The Hausa and many other African ethnic groups see elephants as symbols of prosperity, luck, vitality, and memory.
Erin means elephant in the Yoruba language.
Like other African cultures, elephants have immense significance in the Yoruba culture. The word Erin means more than the elephant’s impressive physical appearance. Elephants resonate with the Yoruba symbol of power, whereby these creatures represent authority and strength.
Erin has a spiritual significance in Yoruba beliefs as well. Yorubas see the creatures as links between the physical and spiritual world.
Njovu means elephant in Tsonga. The Tsonga people are native to South Africa and southern Mozambique.
Njovu symbolizes physical might, wisdom, and leadership in the Tsonga culture. Elephants hold a special place in Tsonga spirituality, as they are considered spiritual guardians by the Tsonga people.
Nganda means elephant in the Lingala language of Central Africa. The word Nganda also symbolizes wisdom and strength within the Lingala culture. Prosperity and fertility are also cultural symbols of elephants in Lingala. Many Lingala proverbs feature the word Nganda in various contexts.

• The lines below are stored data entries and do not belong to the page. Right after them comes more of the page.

Lemma exceeded_ok span g me nr : fair_shares span g -> me ∈ span -> exists r d g', runtime_exceeded true g span me nr = Ok (r, d, g') /\ fair_shares span g'.
Proof.
  intros H Hme. destruct (bd_in _ _ _ _ (proj1 H) me Hme) as [mine Em]. unfold runtime_exceeded. unfold get_acct at 1. rewrite Em. cbn [res_bind].
  destruct (rt_throttled mine); [by eexists _, _, _|]. destruct (_ <=? _); [by eexists _, _, _|].
  destruct (balance_ok H me Hme) as (g1 & E1 & H1 & _). rewrite E1. cbn [res_bind]. destruct (bd_in _ _ _ _ (proj1 H1) me Hme) as [m1 Em1]. pose proof (bd_time _ _ _ _ (proj1 H1) me m1 Em1).
  unfold get_acct. rewrite Em1. cbn [res_bind]. destruct (_ =? _); [by eexists _, _, _|]. destruct (_ <? _); [|by eexists _, _, _].
  assert (H2 : fair_shares span (set_rqs g1 (<[me := if negb (rt_b_runtime g1 =? 0) then set_throttled m1 true else set_time m1 0]> (rt_rqs g1)))).
  { apply (shares_put H1 me m1); [done|by destruct (negb _)|]. destruct (negb _); cbn [rt_time set_time set_throttled]; lia. }
  destruct (rt_rq_throttled _ _); by eexists _, _, _.
Qed.

Lemma charge_ok span g me nr delta : fair_shares span g -> me ∈ span -> 0 <= delta -> (forall a, rt_rqs g !! me = Some a -> rt_time a + delta < 2 ^ 63) ->
  exists r d g', charge_rt true g span me nr delta = Ok (r, d, g') /\ fair_shares span g'.
Proof.
  intros H Hme Hd Ht. destruct (bd_in _ _ _ _ (proj1 H) me Hme) as [mine Em]. unfold charge_rt, get_acct. rewrite Em. cbn [res_bind]. destruct (_ =? _); [by eexists _, _, _|].
  apply exceeded_ok; [|done]. pose proof (bd_time _ _ _ _ (proj1 H) me mine Em). specialize (Ht mine Em). apply (shares_put H me mine); [done|done|]. cbn [rt_time set_time]. rewrite u64_small; lia.
Qed.

Lemma period_ok span g me overrun nr nb : fair_shares span g -> me ∈ span -> exists e i g', period_timer_cpu true g span me overrun nr nb = Ok (g', e, i) /\ fair_shares span g'.
Proof.
  intros H Hme. destruct (bd_in _ _ _ _ (proj1 H) me Hme) as [mine Em]. pose proof (bd_time _ _ _ _ (proj1 H) me mine Em) as Tm. unfold period_timer_cpu. unfold get_acct at 1. rewrite Em. cbn [res_bind negb andb].
  assert (H0 : fair_shares span (set_rqs g (<[me := mine]> (rt_rqs g)))) by (by apply (shares_put H me mine)).
  destruct (_ && _); [by eexists _, _, _|]. destruct (negb _); [|by eexists _, _, _].
  assert (HB : exists g1, (if rt_throttled mine then balance_runtime true (set_rqs g (<[me := mine]> (rt_rqs g))) span me else Ok (set_rqs g (<[me := mine]> (rt_rqs g)))) = Ok g1 /\ fair_shares span g1).
  { destruct (rt_throttled mine); [|by eexists]. destruct (balance_ok H0 me Hme) as (g1 & E1 & H1 & _). by exists g1. }
  destruct HB as (g1 & -> & H1). cbn [res_bind]. destruct (bd_in _ _ _ _ (proj1 H1) me Hme) as [m1 Em1]. pose proof (bd_time _ _ _ _ (proj1 H1) me m1 Em1) as T1. unfold get_acct. rewrite Em1. cbn [res_bind].
  eexists _, _, _. split; [done|]. apply (shares_put H1 me m1); [done|by destruct (_ && _)|]. pose proof (u64_range (overrun * rt_runtime m1)).
  assert (0 <= rt_time m1 - Z.min (rt_time m1) (u64 (overrun * rt_runtime m1)) < 2 ^ 63) by lia. destruct (_ && _); done.
Qed.

(** *** A CPU that is away stays without a limit *)

Definition gone (qs : gmap Z rt_acct) (i : Z) : Prop := exists a, qs !! i = Some a /\ rt_runtime a = RUNTIME_INF.

Lemma gone_put qs i j a : gone qs i -> (j = i -> rt_runtime a = RUNTIME_INF) -> gone (<[j := a]> qs) i.
Proof.
  intros (b & Hb & Rb) Hj. destruct (decide (j = i)) as [->|Hne]; [exists a; split; [apply lookup_insert_eq|by apply Hj]|].
  exists b. by rewrite lookup_insert_ne.
Qed.

Lemma balance_loop_gone me weight period i span : me <> i -> forall qs qs', balance_loop span me weight period qs = Ok qs' -> gone qs i -> gone qs' i.
Proof.
  intros Hme. induction span as [|j span IH]; intros qs qs' E Hg; [by injection E as <-|]. cbn [balance_loop] in E. destruct (j =? me); [by apply (IH qs)|].
  unfold get_acct in E. destruct (qs !! j) as [it|] eqn:Ej; [|done]. cbn [res_bind] in E. destruct (qs !! me) as [mine|] eqn:Em; [|done]. cbn [res_bind] in E.
  destruct (Z.eqb_spec (rt_runtime it) RUNTIME_INF) as [|Hr]; [by apply (IH qs)|]. destruct (0 <? _); [|by apply (IH qs)].
  assert (Hj : j <> i) by (intros ->; destruct Hg as (a & Ha & Ra); congruence).
  set (qs1 := <[me := _]> _) in E. assert (G1 : gone qs1 i) by (apply gone_put; [by apply gone_put|done]).
  destruct (_ =? period); [by injection E as <-|by apply (IH qs1)].
Qed.

Lemma balance_gone g span me g' i : (forall a, rt_rqs g !! me = Some a -> rt_time a < 2 ^ 63) -> balance_runtime true g span me = Ok g' -> gone (rt_rqs g) i -> gone (rt_rqs g') i.
Proof.
  intros Ht E Hg. unfold balance_runtime, get_acct in E. cbn [negb] in E. destruct (rt_rqs g !! me) as [mine|] eqn:Em; [|done]. cbn [res_bind] in E.
  destruct (Z.ltb_spec (rt_runtime mine) (rt_time mine)) as [Hlt|]; [|by injection E as <-]. specialize (Ht mine eq_refl).
  assert (Hme : me <> i) by (intros ->; destruct Hg as (a & Ha & Ra); rewrite Em in Ha; injection Ha as <-; change RUNTIME_INF with 18446744073709551615 in Ra; lia).
  unfold do_balance_runtime in E. destruct (balance_loop _ _ _ _ _) as [qs'|] eqn:El; [|done]. injection E as <-. by apply (balance_loop_gone _ _ _ _ _ Hme _ _ El).
Qed.

Lemma reclaim_loop_gone me i span : forall want qs want' qs', reclaim_loop span me want qs = Ok (want', qs') -> gone qs i -> gone qs' i.
Proof.
  induction span as [|j span IH]; intros want qs want' qs' E Hg; [by injection E as _ <-|]. cbn [reclaim_loop] in E. unfold get_acct in E. destruct (qs !! j) as [it|] eqn:Ej; [|done]. cbn [res_bind] in E.
  destruct ((j =? me) || _) eqn:Eb; [by apply (IH want qs want')|]. apply orb_false_iff in Eb as [_ Hr%Z.eqb_neq].
  assert (Hj : j <> i) by (intros ->; destruct Hg as (a & Ha & Ra); congruence). set (qs1 := <[j := _]> qs) in E. assert (G1 : gone qs1 i) by (by apply gone_put).
  destruct (_ =? 0); [by injection E as _ <-|exact (IH _ _ _ _ E G1)].
Qed.

Lemma disable_gone g span me g' i : __disable_runtime g span me = Ok g' -> gone (rt_rqs g) i \/ i = me -> gone (rt_rqs g') i.
Proof.
  intros E Hi. unfold __disable_runtime in E. destruct (get_acct (rt_rqs g) me) as [mine|]; [|done]. cbn [res_bind] in E. destruct (if _ || _ then _ else _) as [qs|] eqn:Eq; [|done]. cbn [res_bind] in E.
  unfold get_acct in E. destruct (qs !! me) as [mine'|] eqn:Em; [|done]. injection E as <-. cbn [rt_rqs set_rqs]. destruct Hi as [Hg| ->]; [|eexists; split; [apply lookup_insert_eq|done]].
  apply gone_put; [|done]. destruct (_ || _); [by injection Eq as <-|]. destruct (reclaim_loop _ _ _ _) as [[want qs1]|] eqn:El; [|done]. cbn [res_bind] in Eq.
  destruct (negb _); [done|]. injection Eq as <-. by apply (reclaim_loop_gone _ _ _ _ _ _ _ El).
Qed.
(* ===== verification/RtInvariant.v ===== *)
(** * The invariant of the real-time run queues

    What the queues, bitmaps and counters of a CPU's tree of run queues have to do with the entities that are queued,
    and how it changes when one entity is taken off its queue or put on it. *)

From stdpp Require Import gmap list.
From S2P Require Import Prelude Sums Bitops Bitmap ListHead Cpumask Cpupri RtArray RtBandwidth RtQueue.
Local Open Scope Z_scope.

(** The fields of a run queue that follow from its entities. *)
Definition core (R : rt_rq) : rt_rq := set_migration R 0 0 false.

(** What an entity counts for, given the run queues [K]. *)
Section Entity.
Context (K : gmap Z rt_rq).

Definition of_queue {A} (d : A) (f : rt_rq -> A) (g : Z) : A := match K !! g with Some R => f R | None => d end.
Definition sprio (s : rt_se) : Z := match my_q s with Some g => of_queue 0 curr_prio g | None => prio s end.
Definition snr (s : rt_se) : Z := match my_q s with Some g => of_queue 0 rt_nr_running g | None => 1 end.
Definition srr (s : rt_se) : Z := match my_q s with Some g => of_queue 0 rr_nr_running g | None => if rr s then 1 else 0 end.
Definition sboost (s : rt_se) : bool := match my_q s with Some g => of_queue false (fun R => negb (rt_nr_boosted R =? 0)) g | None => negb (prio s =? normal_prio s) end.
Definition nboost (s : rt_se) : Z := if sboost s then 1 else 0.
End Entity.

(** The sum of [f] over the entities queued on [r]. *)
Definition queued (r : Z) (s : rt_se) : bool := on_rq s && (rt_rq_of_se s =? r).
Definition total (f : rt_se -> Z) (r : Z) (S : gmap Z rt_se) : Z := sumq (fun s => if queued r s then f s else 0) S.

(** The tree: an entity's queue and its own queue exist, every queue but the root has one owner, the parent owns the
    queue an entity is on, and [rank] grows downwards.  [room] bounds the number of tasks below a queue. *)
Record shape (S : gmap Z rt_se) (K : gmap Z rt_rq) (top : Z) (rank : Z -> nat) (room : Z -> Z) : Prop := {
  sh_top : is_Some (K !! top);
  sh_rq e s : S !! e = Some s -> is_Some (K !! rt_rq_of_se s);
  sh_my e s g : S !! e = Some s -> my_q s = Some g -> is_Some (K !! g) /\ g <> top /\ (rank (rt_rq_of_se s) < rank g)%nat;
  sh_owner e s e' s' g : S !! e = Some s -> S !! e' = Some s' -> my_q s = Some g -> my_q s' = Some g -> e = e';
  sh_parent e s p : S !! e = Some s -> parent s = Some p -> exists s', S !! p = Some s' /\ my_q s' = Some (rt_rq_of_se s);
  sh_root e s : S !! e = Some s -> parent s = None -> rt_rq_of_se s = top;
  sh_prio e s : S !! e = Some s -> my_q s = None -> 0 <= prio s < MAX_RT_PRIO;
  sh_room r R : K !! r = Some R -> 0 <= room r < 2 ^ 31 /\ sumq (fun s => if rt_rq_of_se s =? r then match my_q s with Some g => room g | None => 1 end else 0) S <= room r;
  sh_apart r R e s i : K !! r = Some R -> S !! e = Some s -> 0 <= i < MAX_RT_PRIO -> e <> queue_at r i;
  sh_inj r R r' R' i j : K !! r = Some R -> K !! r' = Some R' -> 0 <= i < MAX_RT_PRIO -> 0 <= j < MAX_RT_PRIO -> queue_at r i = queue_at r' j -> r = r' }.

(** The parts of an entity that queueing does not touch. *)
Definition static (s s' : rt_se) : Prop :=
  parent s' = parent s /\ rt_rq_of_se s' = rt_rq_of_se s /\ my_q s' = my_q s /\ prio s' = prio s /\ normal_prio s' = normal_prio s /\ rr s' = rr s /\ nr_cpus_allowed s' = nr_cpus_allowed s.

Lemma sumq_ext {A} (F G : A -> Z) (m : gmap Z A) : (forall x a, m !! x = Some a -> F a = G a) -> sumq F m = sumq G m.
Proof. intros H. apply Z.le_antisymm; apply sumq_mono; intros x a Hx; rewrite (H x a Hx); lia. Qed.

Lemma shape_put S K top rank room e s s' : shape S K top rank room -> S !! e = Some s -> static s s' -> shape (<[e := s']> S) K top rank room.
Proof.
  intros [A1 A2 A3 A4 A5 A6 A7 A8 A9 A10] Hs (T1 & T2 & T3 & T4 & T5 & T6 & T7).
  assert (G : forall x a, <[e := s']> S !! x = Some a -> exists a0, S !! x = Some a0 /\ static a0 a).
  { intros x a Hx. apply lookup_insert_Some in Hx as [[<- <-]|[_ Hx]]; [by exists s|]. exists a. by repeat split. }
  split.
  - done.
  - intros x a Hx. destruct (G x a Hx) as (a0 & H0 & (_ & -> & _)). by eapply A2.
  - intros x a g Hx Hg. destruct (G x a Hx) as (a0 & H0 & (_ & E1 & E2 & _)). rewrite E1. eapply (A3 x a0); [done|congruence].
  - intros x a y b g Hx Hy Ha Hb. destruct (G x a Hx) as (a0 & H0 & (_ & _ & E0 & _)). destruct (G y b Hy) as (b0 & H1 & (_ & _ & E1 & _)). apply (A4 x a0 y b0 g); congruence.
  - intros x a q Hx Hq. destruct (G x a Hx) as (a0 & H0 & (E1 & E2 & _)). destruct (A5 x a0 q H0 ltac:(congruence)) as (b & Hb & Eb). rewrite E2.
    destruct (decide (q = e)) as [->|Hne]; [exists s'; split; [apply lookup_insert_eq|]; rewrite T3; congruence|exists b; split; [by rewrite lookup_insert_ne|done]].
  - intros x a Hx Hq. destruct (G x a Hx) as (a0 & H0 & (E1 & E2 & _)). rewrite E2. eapply (A6 x a0); [done|congruence].
  - intros x a Hx Hq. destruct (G x a Hx) as (a0 & H0 & (_ & _ & E1 & E2 & _)). rewrite E2. eapply (A7 x a0); [done|congruence].
  - intros r R HR. destruct (A8 r R HR) as [B1 B2]. split; [done|]. rewrite (sumq_update _ _ _ s) by done. rewrite T2, T3. lia.
  - intros r R x a i HR Hx Hi. destruct (G x a Hx) as (a0 & H0 & _). by eapply A9.
  - done.
Qed.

You may want to check: 33 African Proverbs about Strength (with Explanations)
Nzou means elephant in Shona. The Shona people of southern Africa refer to the elephant by its trunk rather than size and strength.
Shona culture depicts the elephant as a resourceful and adaptable creature based on how it uses its trunk to perform many tasks.
An elephant trunk also symbolizes knowledge and wisdom among the Shona people. Nzou appears in many forms of Shona art, including sculptures, pottery, and carvings.
Enjovu means elephant in the Baganda language. It is a famous symbol among Uganda’s Baganda people and symbolizes strength, fertility, and resilience.
The word also means a giant, highlighting the colossal size of the African elephant.
Like the Shona people, Enjovu appears in Baganda art through barkcloth paintings, sculptures, and carvings.
Njogu is the Kikuyu word for elephant. In Kikuyu, Kenya’s most widely spoken native language, Njogu means something heavy. In Kikuyu culture, Njogu represent power, strength, wisdom, and leadership.
Enyi means elephant in Igbo. In Igbo, Enyi is used to refer to something big or a giant, depicting an elephant’s colossal size.
The word has great cultural significance among the Igbo. For instance, Igbo stories depict the elephant as a mythical creature full of strength, spiritual guidance, and wisdom.
Oldome means elephant in Maa, the official language of the pastoralist Maasai people of Tanzania and Kenya. It means the big one. Oldome highlights the vast size and power of an elephant. It’s the Maasai’s symbol of power and strength.
Other African Words You Should Know:
Africa has the largest population of elephants of all the continents. Elephants are a treasure trove of wildlife species with invaluable cultural significance to the continent alongside its people. The many interesting African names for elephants show just how special these massive creatures are to the inhabitants of the motherland.